The track and field team seems to be peaking at the right time, with 21 Tigers recording personal bests Saturday, as the season enters its final phase.
After next weekend’s Heptagonal meet to determine the Ivy League champion, Princeton will host the IC4A meet and then go on to the NCAA Regionals and championships in late May and early June.
In the discus, sophomore George Abyad led Princeton with a throw of 49.98 meters, good enough for second place, but he could not best Brown’s Brian Powlen. Similarly, junior Eric Plummer led the Tiger throwers with a toss of 17.02 meters in the shot put.
Princeton excelled in all of the men’s jumping events, winning the high jump, pole vault and triple jump and placing in third in the long jump. But the Tigers struggled in the track events, with their only win coming from junior Tom Zozokos in the 400-meter hurdles.

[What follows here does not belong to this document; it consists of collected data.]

(** One round of the inner and of the outer loop of [NormalizeGroupGroupRatio];
    a missing map of children is JSON's null.  The outer loop keeps the parents it
    has seen beside the result. *)
Definition add_child_ratio (parent : string) (entry : string * float64) : M (gmap string float64) () :=
  let '(rawChild, ratio) := entry in
  let child := TrimSpace rawChild in
  _ ← fail_if (child = "") (ErrNew ("group group ratio child must not be empty: " +:+ parent));
  normalizedChildren ← get;
  _ ← fail_if (is_Some (normalizedChildren !! child))
        (ErrNew ("group group ratio child conflicts after trimming: " +:+ parent +:+ "/" +:+ child));
  _ ← fail_if (isFiniteRatio ratio = false ∨ (ratio <=? float_zero)%float = true)
        (ErrNew ("group group ratio must be finite and greater than 0: " +:+ parent +:+ "/" +:+ child));
  modify (insert child ratio).

Definition add_parent (entry : string * option (gmap string float64)) :
    M (gmap string (gmap string float64) * gset string) () :=
  let '(rawParent, childRatios) := entry in
  let parent := TrimSpace rawParent in
  _ ← fail_if (parent = "") (ErrNew "group group ratio parent must not be empty");
  '(_, seenParents) ← get;
  _ ← fail_if (parent ∈ seenParents) (ErrNew ("group group ratio parent conflicts after trimming: " +:+ parent));
  _ ← modify (prod_map id (union {[parent]}));
  childRatios ← or_error childRatios (ErrNew ("group group ratio children must be a JSON object: " +:+ parent));
  normalizedChildren ← lift (collected (for_each (shuffle _ (map_to_list childRatios)) (add_child_ratio parent)));
  if decide (normalizedChildren = ∅) then mret tt
  else modify (prod_map (insert parent normalizedChildren) id).

Definition NormalizeGroupGroupRatio (groupGroupRatios : gmap string (option (gmap string float64))) :
    result (gmap string (gmap string float64)) :=
  match for_each (shuffle _ (map_to_list groupGroupRatios)) add_parent (∅, ∅) with
  | (Ok _, (normalized, _)) => Ok normalized
  | (Err e, _) => Err e
  end.

(** [common.UnmarshalJsonStr] into the map of each table; null is [None]. *)
Context (unmarshal_ratios : string → result (option (gmap string (option float64)))).
Context (unmarshal_overrides : string → result (option (gmap string (option (gmap string float64))))).

(** The first ratio that is null, in the order of the loop, or the ratios. *)
Definition dereferenced (parsedPointers : gmap string (option float64)) : result (gmap string float64) :=
  collected (for_each (shuffle _ (map_to_list parsedPointers)) (λ '(name, ratio),
    ratio ← or_error ratio (ErrNew ("group ratio must not be null: " +:+ TrimSpace name));
    modify (insert name ratio))).

Definition ParseAndNormalizeGroupRatioJSON (jsonStr : string) : M GroupSettings (gmap string float64) :=
  parsedPointers ← lift (unmarshal_ratios jsonStr);
  parsedPointers ← or_error parsedPointers (ErrNew "group ratio must be a JSON object");
  parsed ← lift (dereferenced parsedPointers);
  lift (NormalizeGroupRatio parsed).

Definition ParseAndNormalizeGroupGroupRatioJSON (jsonStr : string) :
    M GroupSettings (gmap string (gmap string float64)) :=
  parsed ← lift (unmarshal_overrides jsonStr);
  parsed ← or_error parsed (ErrNew "group group ratio must be a JSON object");
  lift (NormalizeGroupGroupRatio parsed).

Definition UpdateGroupRatioByJSONString (jsonStr : string) : M GroupSettings () :=
  normalized ← ParseAndNormalizeGroupRatioJSON jsonStr;
  modify (λ g, g <| groupRatioMap := normalized |>).

Definition UpdateGroupGroupRatioByJSONString (jsonStr : string) : M GroupSettings () :=
  normalized ← ParseAndNormalizeGroupGroupRatioJSON jsonStr;
  modify (λ g, g <| groupGroupRatioMap := normalized |>).

Definition UpdateGroupRatioPairByJSONString (groupRatioJSON groupGroupRatioJSON : string) : M GroupSettings () :=
  groupRatio ← ParseAndNormalizeGroupRatioJSON groupRatioJSON;
  groupGroupRatio ← ParseAndNormalizeGroupGroupRatioJSON groupGroupRatioJSON;
  modify (λ g, g <| groupRatioMap := groupRatio |> <| groupGroupRatioMap := groupGroupRatio |>).
End Order.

Princeton fared much better among the college athletes, however — most of the winners of the track events were not college athletes — which bodes well for the Tigers as they head into the championships.
On the women’s side, the Orange and Black dominated the 1,500m, with Tigers holding seven out of the top 10 spots in the race. Junior Liz Costello led the pack with a time of 4:23:75, besting her next best opponent, sophomore Ashley Higginson, by almost three seconds.
Both times were good enough to qualify for the NCAA Regionals. Impressively, Higginson will also compete in the 5,000m and the steeplechase at the regional competition.
Aside from the 1,500m, the Tigers struggled in the track events, with their next highest finish coming in the steeplechase, where sophomore Liz Deir finished in second. Disconcertingly, the winners of most of the races were runners from Ivy League rivals Brown and Columbia, against whom Princeton will be competing next week at the Heptagonal meet.
In the field events, the women’s team had the most success in the pole vault, with senior Jessica Kloss and freshman Lydia Arias finishing one-two. Sophomore Emma Ruggiero finished second in the hammer throw, with a best throw of 54.63 meters, and sophomore KC Wade’s 1.6-meter jump in the high jump was good enough for second place. Brown and Columbia, however, also won the majority of the field events. Wade is a former staff writer for The Daily Princetonian.
The men’s team has one more tune-up event before Ivy League Heptagonals next weekend, the Broadmead Invite, which it will host on Tuesday. Mainly, however, the teams will compete in the events they train all year for: Heptagonals, the IC4A Championships, the NCAA Regionals and, possibly, the NCAA Championships.